Vascular damage and excessive proliferation compromise liver function after extended hepatectomy in mice

Surgical resection remains the gold standard for liver tumor treatment, yet the emergence of post-operative liver failure, known as the small for size syndrome (SFSS), poses a substantial challenge. The activation of hypoxia sensors in a SFSS liver remnant initiated early angiogenesis, improving vascular architecture, safeguarding against liver failure and reducing mortality. The study aimed to elucidate vascular remodeling mechanisms in SFSS, its impact on hepatocyte function and subsequent liver failure. Mice underwent extended partial hepatectomy to induce SFSS, a subset were exposed to hypoxia immediately after surgery. Hypoxia bolstered post- hepatectomy survival rates. Early proliferation of liver sinusoidal cells coupled with augmented recruitment of endothelial progenitor cells (EPC) via the VEGF/SDF-1α pathway resulted in heightened vascular density, improved lobular perfusion, and limited hemorrhagic events in the regenerating liver under hypoxia. The administration of G-CSF mimicked the effects of hypoxia on vascular remodeling and EPC recruitment, though it failed to rescue survival.
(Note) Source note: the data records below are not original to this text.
(** * Recurrent actor / critic networks of the MAPPO implementation

    A shallow embedding of
    [onpolicy/algorithms/r_mappo/algorithm/r_actor_critic.py]:
    the classes [R_Actor] and [R_Critic], their constructors and their
    [forward] / [evaluate_actions] methods.

    Tensors are logical values: a shape and the row-major list of the
    elements.  Strides and storage sharing are not represented, so [view]
    is the logical reshape of a contiguous tensor.  Python exceptions are an
    error result; the module object and the standard output are the state
    threaded through every method. *)

From Stdlib Require Import String List ZArith Bool Arith Lia.
Import ListNotations.

Set Implicit Arguments.

(* ------------------------------------------------------------------ *)
(** ** Results and the state-and-exception monad *)

Inductive exn : Type :=
| AttributeError (attr : string)
| IndexError
| RuntimeError
| ZeroDivisionError
| ExternalError (code : nat).

Inductive result (A : Type) : Type :=
| Ok (a : A)
| Err (e : exn).

Arguments Ok {A} a.
Arguments Err {A} e.

Definition is_ok {A} (r : result A) : bool :=
  match r with Ok _ => true | Err _ => false end.

Definition rbind {A B} (r : result A) (f : A -> result B) : result B :=
  match r with
  | Ok a => f a
  | Err e => Err e
  end.

(** A computation over a state [S]: the state survives an exception, as
    the effects of a Python call do. *)
Definition M (S A : Type) : Type := S -> result A * S.

Definition ret {S A} (a : A) : M S A := fun s => (Ok a, s).

Definition bind {S A B} (m : M S A) (f : A -> M S B) : M S B :=
  fun s =>
    match m s with
    | (Ok a, s') => f a s'
    | (Err e, s') => (Err e, s')
    end.

Definition raise {S A} (e : exn) : M S A := fun s => (Err e, s).

Definition lift {S A} (r : result A) : M S A := fun s => (r, s).

Declare Scope py_scope.
Delimit Scope py_scope with py.
Notation "x <- c ;; k" := (bind c (fun x => k))
  (at level 61, c at next level, right associativity) : py_scope.
Notation "' pat <- c ;; k" := (bind c (fun x => match x with pat => k end))
  (at level 61, pat pattern, c at next level, right associativity) : py_scope.
Notation "c ;; k" := (bind c (fun _ => k))
  (at level 61, right associativity) : py_scope.

(* ------------------------------------------------------------------ *)
(** ** Tensors *)

Record Tensor (A : Type) : Type := mkTensor {
  shape : list nat;
  data : list A
}.

Definition numel_of (sh : list nat) : nat := fold_right Nat.mul 1 sh.

Definition numel {A} (t : Tensor A) : nat := numel_of (shape t).

Definition tmap {A B} (f : A -> B) (t : Tensor A) : Tensor B :=
  mkTensor (shape t) (map f (data t)).

(** [t.size(0)] *)
Definition size0 {A} (t : Tensor A) : result nat :=
  match shape t with
  | b :: _ => Ok b
  | [] => Err IndexError
  end.

(** Upper bound of the Python slice [:stop] on a dimension of [n]
    entries: a negative [stop] counts from the end, and the bound is
    clipped to [0 .. n]. *)
Definition slice_stop (stop : Z) (n : nat) : nat :=
  if (stop <? 0)%Z
  then Z.to_nat (Z.max 0 (Z.of_nat n + stop))
  else Nat.min (Z.to_nat stop) n.

(** Of [rows] consecutive blocks of [width] elements, keep the first
    [keep] elements of each. *)
Fixpoint take_rows {A} (rows width keep : nat) (d : list A) : list A :=
  match rows with
  | O => []
  | S r => firstn keep d ++ take_rows r width keep (skipn width d)
  end.

(** [t[:, :stop]] *)
Definition getitem_cols {A} (t : Tensor A) (stop : Z) : result (Tensor A) :=
  match shape t with
  | b :: w :: rest =>
      let k := slice_stop stop w in
      Ok (mkTensor (b :: k :: rest)
                   (take_rows b (w * numel_of rest) (k * numel_of rest) (data t)))
  | _ => Err IndexError
  end.

(** The sizes [view] computes from its arguments for a tensor of [n]
    elements: at most one argument may be [-1], and it is inferred. *)
Definition infer_size (dims : list Z) (n : nat) : result (list nat) :=
  if existsb (fun d => (d <? -1)%Z) dims then Err RuntimeError
  else
    let known := numel_of (map Z.to_nat (filter (fun d => negb (d =? -1)%Z) dims)) in
    match count_occ Z.eq_dec dims (-1)%Z with
    | O => if known =? n then Ok (map Z.to_nat dims) else Err RuntimeError
    | S O =>
        if (0 <? known) && (n mod known =? 0)
        then Ok (map (fun d => if (d =? -1)%Z then n / known else Z.to_nat d) dims)
        else Err RuntimeError
    | _ => Err RuntimeError
    end.

(** [t.view(d1, ..., dn)] *)
Definition view {A} (t : Tensor A) (dims : list Z) : result (Tensor A) :=
  rbind (infer_size dims (numel t)) (fun sh => Ok (mkTensor sh (data t))).

(** [t.unsqueeze(1)] *)
Definition unsqueeze1 {A} (t : Tensor A) : result (Tensor A) :=
  match shape t with
  | b :: rest => Ok (mkTensor (b :: 1 :: rest) (data t))
  | [] => Err IndexError
  end.

(** [torch.sum] of a boolean mask: the number of set entries. *)
Definition sum_mask (t : Tensor bool) : nat :=
  length (filter (fun b => b) (data t)).

(** Python's [a // b] on integers. *)
Definition floordiv (a b : Z) : result Z :=
  if (b =? 0)%Z then Err ZeroDivisionError else Ok (a / b)%Z.

(* ------------------------------------------------------------------ *)
(** ** Configuration *)

Inductive Device : Type := cpu | cuda.

Inductive CellKind : Type := LSTM | GRU.

Inductive InitMethod : Type := xavier_uniform_ | orthogonal_.

(** The fields of [args] the two classes read. *)
Record Args (Gain : Type) : Type := mkArgs {
  a_hidden_size : Z;
  a_env_name : string;
  a_gain : Gain;
  a_use_orthogonal : bool;
  a_use_policy_active_masks : bool;
  a_use_naive_recurrent_policy : bool;
  a_use_recurrent_policy : bool;
  a_use_rims_policy_LSTM : bool;
  a_use_rims_policy_GRU : bool;
  a_use_lstm_policy : bool;
  a_recurrent_N : Z;
  a_num_units : Z;
  a_use_popart : bool
}.

(* ------------------------------------------------------------------ *)
(** ** Standard output *)

(** What a [print] call shows after its label. *)
Inductive Printed (E : Type) : Type :=
| PStr (s : string)
| PTensor (t : Tensor E)
| PMask (t : Tensor bool)
| PCount (n : nat).

Arguments PStr {E} s.
Arguments PTensor {E} t.
Arguments PMask {E} t.
Arguments PCount {E} n.

Definition Event (E : Type) : Type := (string * Printed E)%type.

(** The state a method runs in: the receiver object and the standard
    output written so far. *)
Record World (O E : Type) : Type := mkWorld {
  self : O;
  stdout : list (Event E)
}.

Definition print_out {E} (label : string) (v : Printed E) : M (list (Event E)) unit :=
  fun out => (Ok tt, out ++ [(label, v)]).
Compared to normoxia, hypoxia restrained hepatocyte proliferation yet improved the function of the regenerating remnant, favoring functional preservation in the liver remnant. Injection of AAV8- TBG-HNF4α virus for hepatocyte-specific overexpression of HNF4α, the master regulator of hepatocyte function, enforced functionality in proliferating hepatocytes. The combination, only, of HNF4α overexpression and G-CSF treatment rescued survival post-SFSS-setting hepatectomy. In summary, SFSS arises due to imbalance and desynchronized interplay between functional regeneration and vascular restructuring. To enhance survival following SFSS-hepatectomy, a two- pronged strategy is essential, addressing the preservation of function in the proliferating parenchymal cells alongside the simultaneous mitigation of vascular harm. One Sentence Summary Combined treatment with G-CSF and HNF4α overexpression rescues vascular damage and function to improve survival after extended hepatectomy in mice. ### Competing Interest Statement The authors have declared no competing interest.